A teacher needs special qualities to handle at-risk kids in South Tucson

"I can teach these kids," I thought. After all, I had been teaching English to adults in Costa Rica for the last four years. I spoke Spanish, and I was accustomed to Latino culture. I didn't know how different it could be to teach high school kids in South Tucson.

On the first day of school, in poured 20 Hispanic high school kids--some waiting patiently for a lesson in English, others secretly waiting to put up a fight. One veteran teacher warned me not to let them get to me: "It's all over if they can smell blood," she said.

I introduced myself, and said that I had lived in Costa Rica and loved the outdoors. They became fixated on only three questions:

"How old are you?" they asked.

"I'm 34," I replied.

"Why aren't you married?" they wanted to know.

"Well, I haven't found the right man," I responded.

"Why don't you have any kids?" they asked bewilderedly.

"Well, I don't have any kids, because I haven't gotten married," I concluded. Catholicism had taught them that their main role in life was to get married and give birth, so they had a hard time accepting that I hadn't done either.

I was taken a little off guard when a student asked me what kind of truck I drove, and the color. Another even asked me half-jokingly for the license-plate number. I said that I drove a white Toyota pickup truck--and instantly regretted it. I found out later that when another teacher gave a student a bad grade, the student marked the side of her car with a big line.

When the students told me about themselves, my heart went out to them. Most had been uprooted from family and friends in Mexico to find a better life here in the United States. They said that they missed their family, friends and culture in Mexico, but they knew that there were better opportunities for them here.

"Mexico is more fun," one student told me, "but there aren't many jobs."

When I read their writings that talked about people getting shot here, I wondered if they had really found a better life, or just a better wage.

My feeling of empathy was soon replaced by frustration as I entered a futile war of control for the classroom during my second-period class. There were strongholds of teenage girls on each side of the room, chatting, powdering their noses and snapping their gum. When I tried to get one girl to stop talking, she used her best ammunition: "You're a racist, miss."

"Calm down; don't let them get to you!" I told myself, as I became infuriated and short of breath.

The classroom was booming with laughter, talking and general chaos.

"Take control, teacher," shouted out one of the students who actually wanted to learn.

The chaos stopped in the last 15 minutes of class after I threatened to give the troublemakers a bad grade. In the next class, I asked Mario to read something out loud. He grinned mischievously while reading the page and saying, "Mi maestra tiene una cara de perro." (My teacher has the face of a dog.) Mario figured out that I spoke Spanish as the officer escorted him to the main office.
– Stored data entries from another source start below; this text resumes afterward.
Lemma unwrap_kids_spec l a : ∀ kids ms pre h n n',
  kheight kids < N →
  (∀ k c, (k, Some c) ∈ kids → wf c) →
  NoDup (kids_locs kids) →
  (∀ x, x ∈ kids_locs kids → x < n) →
  n' ≤ List.length h →
  wrapped_kids h n n' ms kids →
  NoDup (pre.*1 ++ kids.*1) →
  h !! l = Some (Obj a (pre ++ ms)) → l ∉ kids_locs kids → l < n →
  wp (for_each (some_children ms) (unwrap_child rec l)) h (λ _ h',
    ∃ kids', h' !! l = Some (Obj a (pre ++ (kid_ref <$> kids'))) ∧
             restored_kids (List.length h) (List.length h') kids kids' ∧
             Forall (λ k, ∀ c, k.2 = Some c → repr h' c) kids' ∧
             (∀ x, x < List.length h → x ∉ kids_locs kids → x ≠ l → h' !! x = h !! x)).
Proof.
  intros kids. induction kids as [|[k [c|]] kids IH];
    intros ms pre h n n' HN Hwf Hnd Hlt Hn' Hw Hkeys Hl Hl_nin Hl_lt.
  - inversion Hw; subst. apply wp_ret. exists [].
    split; [done|]. split; [constructor|]. split; [constructor|done].
  - rewrite kheight_cons_some in HN.
    pose proof Hnd as (Hndc & Hndk & Hdis)%NoDup_kids_locs_cons.
    pose proof (NoDup_keys_step pre k (@None nat) _ _ Hkeys) as [Hk _].
    assert (wf c) as Hwfc by (eapply Hwf, elem_of_cons; by left).
    assert (∀ x, x ∈ locs c → x < n) as Hltc by (intros; by apply Hlt, kids_locs_here).
    assert (∀ x, x ∈ kids_locs kids → x < n) as Hltk by (intros; by apply Hlt, kids_locs_later).
    assert (l ∉ locs c) as Hl_c by (intros ?; by apply Hl_nin, kids_locs_here).
    assert (l ∉ kids_locs kids) as Hl_k by (intros ?; by apply Hl_nin, kids_locs_later).
    pose proof (wrapped_kids_range _ _ _ _ _ Hw) as Hrange.
    assert (∃ v n1 ms', ms = (k, Some v) :: ms' ∧ n ≤ n1 ∧ wrapped_kids h n1 n' ms' kids ∧
              wp (unwrap_child rec l (k, v)) h (unwrap_child_post l a pre ms' k c h))
      as (v & n1 & ms' & -> & Hn1 & Hw' & Hstep).
    { inversion Hw as [| |? ? ? ? a' ms' ? Hc Hren Hlc Hw'
                      |? n1 ? ? ? oc ms' ? Hc Hn Hcls Hwe Hw'
                      |? n1 ? ? ? ms' ? Hc1 Hc2 Hwc Hw']; subst.
      - exists (root c), n, ms'. split; [done|]. split; [done|]. split; [done|].
        by eapply unwrap_child_hook.
      - pose proof (wrapped_elems_range _ _ _ _ _ _ _ Hwe).
        pose proof (wrapped_kids_range _ _ _ _ _ Hw').
        exists n, n1, ms'. split; [done|]. split; [lia|]. split; [done|].
        eapply (unwrap_child_container l a pre ms' k c oc h n n1); try done; [|lia].
        pose proof (kheight_lt_height c). lia.
      - pose proof (wrapped_range _ _ _ _ Hwc).
        pose proof (wrapped_kids_range _ _ _ _ _ Hw').
        exists n, n1, ms'. split; [done|]. split; [lia|]. split; [done|].
        eapply (unwrap_child_unit l a pre ms' k c h n n1); try done; lia. }
    pose proof (wrapped_kids_range _ _ _ _ _ Hw') as Hrange'.
    rewrite some_children_cons_some. cbn [for_each]. apply wp_bind.
    eapply wp_mono; [done|].
    intros [] h1 (c' & Hl1 & Hres1 & Hrc1 & Hfr1).
    pose proof (restored_kids_range _ _ _ _ Hres1) as Hlen1.
    pose proof (NoDup_keys_step pre k (Some (root c')) _ _ Hkeys) as [_ Hkeys'].
    eapply wp_mono; [apply (IH ms' (pre ++ [(k, Some (root c'))]) h1 n1 n')|].
    + lia.
    + intros k' c0 Hin. eapply Hwf, elem_of_cons. by right.
    + done.
    + intros x Hx. specialize (Hltk _ Hx). lia.
    + lia.
    + eapply wrapped_kids_frame; [done|]. intros x Hx. apply Hfr1.
      * destruct Hx as [Hx|Hx]; [specialize (Hltk _ Hx)|]; lia.
      * destruct Hx as [Hx|Hx]; [intros ?; by eapply Hdis|].
        intros Hin. specialize (Hltc _ Hin). lia.
      * destruct Hx as [Hx|Hx]; [by intros ->|lia].
    + done.
    + by rewrite <- app_assoc.
    + done.
    + lia.
    + intros [] h' (kids' & Hl' & Hres & Hrepr & Hfr). exists ((k, Some c') :: kids').
      split; [|split; [|split]].
      * rewrite kid_ref_cons_some. by rewrite <- app_assoc in Hl'.
      * change ((k, Some c') :: kids') with ([(k, Some c')] ++ kids').
        change ((k, Some c) :: kids) with ([(k, Some c)] ++ kids).
        by eapply restored_kids_app.
      * constructor; [|done]. intros c0 Hc0. cbn [snd] in Hc0. simplify_eq.
        eapply repr_frame; [done|]. intros x Hx. apply Hfr.
        -- pose proof (repr_locs_lt _ _ _ Hrc1 Hx). lia.
        -- destruct (restored_kids_locs _ _ _ _ x Hres1) as [Hin|Hin];
             [by apply kids_locs_here| |].
           ++ rewrite kids_locs_cons, app_nil_r in Hin. by apply Hdis.
           ++ intros Hin'. specialize (Hltk _ Hin'). lia.
        -- destruct (restored_kids_locs _ _ _ _ x Hres1) as [Hin|Hin];
             [by apply kids_locs_here| |].
           ++ rewrite kids_locs_cons, app_nil_r in Hin. by intros ->.
           ++ lia.
      * intros x Hx Hnin Hne. rewrite Hfr.
        -- apply Hfr1; [done| |done]. intros ?. apply Hnin. by apply kids_locs_here.
        -- lia.
        -- intros ?. apply Hnin. by apply kids_locs_later.
        -- done.
  - inversion Hw as [|? ? ? ms' ? Hw'| | |]; subst.
    rewrite some_children_cons_none.
    rewrite kheight_cons_none in HN. rewrite kids_locs_cons in Hnd, Hl_nin, Hlt.
    cbn [app] in Hnd, Hl_nin, Hlt.
    apply (NoDup_keys_step pre k None) in Hkeys as [Hk Hkeys].
    eapply wp_mono; [apply (IH ms' (pre ++ [(k, None)]) h n n')|]; try done.
    + intros k' c' Hin. apply (Hwf k'). apply elem_of_cons. by right.
    + by rewrite <- app_assoc.
    + intros [] h' (kids' & Hl' & Hres & Hrepr & Hfr). exists ((k, None) :: kids').
      split; [by rewrite <- app_assoc in Hl'|]. split; [by constructor|].
      split; [by constructor|].
      intros x ? Hx ?. apply Hfr; [done| |done]. by rewrite kids_locs_cons in Hx.
Qed.
End unwrap_loops.

(** Unwrapping the wrapper of [t]: [unwrap_instance] returns the module, and
    the store holds the restored tree. *)
Theorem unwrap_instance_spec t :
  wf t → NoDup (locs t) →
  ∀ fuel h n n',
    height t ≤ fuel → (∀ x, x ∈ locs t → x < n) → n' ≤ List.length h →
    wrapped h n n' t →
    wp (unwrap_instance fuel n) h (unwrap_post h t).
Proof.
  remember (height t) as N eqn:HN. revert t HN.
  induction (lt_wf N) as [N _ IH]. intros [l a kids] HN Hwf Hnd fuel h n n' Hfuel Hlt Hn' Hw.
  rewrite height_node in HN.
  destruct fuel as [|f]; [lia|]. cbn [unwrap_instance].
  pose proof Hwf as (Hkeys & _ & Hwfk)%wf_inv.
  pose proof Hnd as Hndk. rewrite locs_node in Hndk. apply NoDup_cons in Hndk as [Hl_nin Hndk].
  assert (l < n) as Hl_lt by (apply Hlt, (root_in_locs (Node l a kids))).
  assert (∀ x, x ∈ kids_locs kids → x < n) as Hk_lt by (intros; by apply Hlt, locs_kids).
  inversion Hw as [? ? ? ? a' ? oH ms HH Hcls Hpar Hfw Hms Hhp Hren Hl Hwk]; subst.
  pose proof (wrapped_kids_range _ _ _ _ _ Hwk) as Hrange.
  set (n0 := if has_hp (Node l a kids) then S n else S (S n)) in *.
  assert (n < n0) as Hn0 by (unfold n0; destruct (has_hp _); lia).
  apply wp_bind. eapply wp_deref; [done|]. rewrite Hms. cbn [dict_get].
  rewrite decide_True by done.
  apply wp_bind. unfold unwrap_children. apply wp_bind. eapply wp_deref; [done|].
  unfold named_children. cbn [o_modules].
  destruct (wrapped_kids_values _ _ _ _ _ Hwk) as [Hvals _]; [intros; apply Hk_lt in H; lia|done|].
  rewrite named_children_from_some; [|done|by intros ?? ?%elem_of_nil].
  eapply wp_mono.
  { eapply (unwrap_kids_spec (unwrap_instance f) (S (kheight kids))) with (kids := kids) (pre := []) (a := a') (n := n0) (n' := n').
    - intros e He Hwfe Hnde h' m m' Hlte Hm' Hwe. eapply IH; [done|done|done|done| |done|done|done].
      lia.
    - lia.
    - intros k c Hin. by apply (Hwfk k c).
    - done.
    - intros x Hx. specialize (Hk_lt _ Hx). lia.
    - done.
    - done.
    - done.
    - done.
    - done.
    - lia. }
  intros [] h' (kids' & Hl' & Hres & Hrepr & Hfr). cbn [app] in Hl'.
  apply wp_ret. split; [done|]. split.
  - exists (Node l a' kids'). split; [by constructor|by constructor].
  - intros x Hx Hnin. apply Hfr; [done| |].
    + intros ?. by apply Hnin, locs_kids.
    + intros ->. apply Hnin, (root_in_locs (Node l a kids)).
Qed.

(** ** The restored tree is a tree with the same hook names *)

Lemma pretty_N_go_nonempty (x : N) s : s ≠ "" → pretty_N_go x s ≠ "".
Proof.
  revert s. induction (N.lt_wf_0 x) as [x _ IH]; intros s Hs.
  assert (x = 0 ∨ 0 < x)%N as [->|Hx] by lia.
  - by rewrite pretty_N_go_0.
  - rewrite pretty_N_go_step by done. apply IH; [by apply N.div_lt|done].
Qed.

Lemma pretty_nat_nonempty (i : nat) : pretty i ≠ "".
Proof.
  unfold pretty, pretty_nat, pretty, pretty_N. destruct (decide _); [done|].
  rewrite pretty_N_go_step by lia. by apply pretty_N_go_nonempty.
Qed.

Lemma dict_get_keys {V W} k (d1 : list (string * V)) (d2 : list (string * W)) :
  d1.*1 = d2.*1 → is_Some (dict_get k d1) ↔ is_Some (dict_get k d2).
Proof.
  revert d2. induction d1 as [|[k1 v1] d1 IH]; intros [|[k2 v2] d2] Heq; try done.
  { cbn [dict_get]. split; by intros [? ?]. }
  cbn [fmap list_fmap fst] in Heq. injection Heq as -> Heq. cbn [dict_get].
  destruct (decide (k = k2)); [by split; eauto|]. by apply IH.
Qed.

Lemma dict_has_keys {V W} k (d1 : list (string * V)) (d2 : list (string * W)) :
  d1.*1 = d2.*1 → dict_has k d1 = dict_has k d2.
Proof. intros Heq. unfold dict_has. apply bool_decide_ext. by apply dict_get_keys. Qed.

Lemma kid_ref_keys (kids : list (string * option mtree)) : (kid_ref <$> kids).*1 = kids.*1.
Proof. induction kids as [|[k c] kids IH]; [done|]. cbn [fmap list_fmap]. by rewrite IH. Qed.

Lemma has_hp_keys l l' a a' kids kids' :
  a_params a' = a_params a → kids'.*1 = kids.*1 →
  has_hp (Node l' a' kids') = has_hp (Node l a kids).
Proof.
  intros Hp Hk. unfold has_hp, hasattr. cbn [t_attrs t_kids o_attrs o_modules].
  rewrite Hp. f_equal. apply dict_has_keys. by rewrite !kid_ref_keys.
Qed.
That one day of teaching was one of the worst days of my life. I decided to resign at the end of the week, and gave my notice to the principal.

When I told the students that they would be getting a new teacher, one student asked if it was because of them. This was a difficult question: Some students had been cooperative and nice, while others were downright vicious. "No," I said to my student, "I just don't want to have to fight with you to teach you."

I accepted that I didn't have what it takes to be a high school teacher for youth at risk. I was neither entertaining, nor authoritative, and this is what the job requires. Teaching English to a smiling group of Costa Rican adults had done nothing to prepare me to teach Mexican-American teenagers in South Tucson.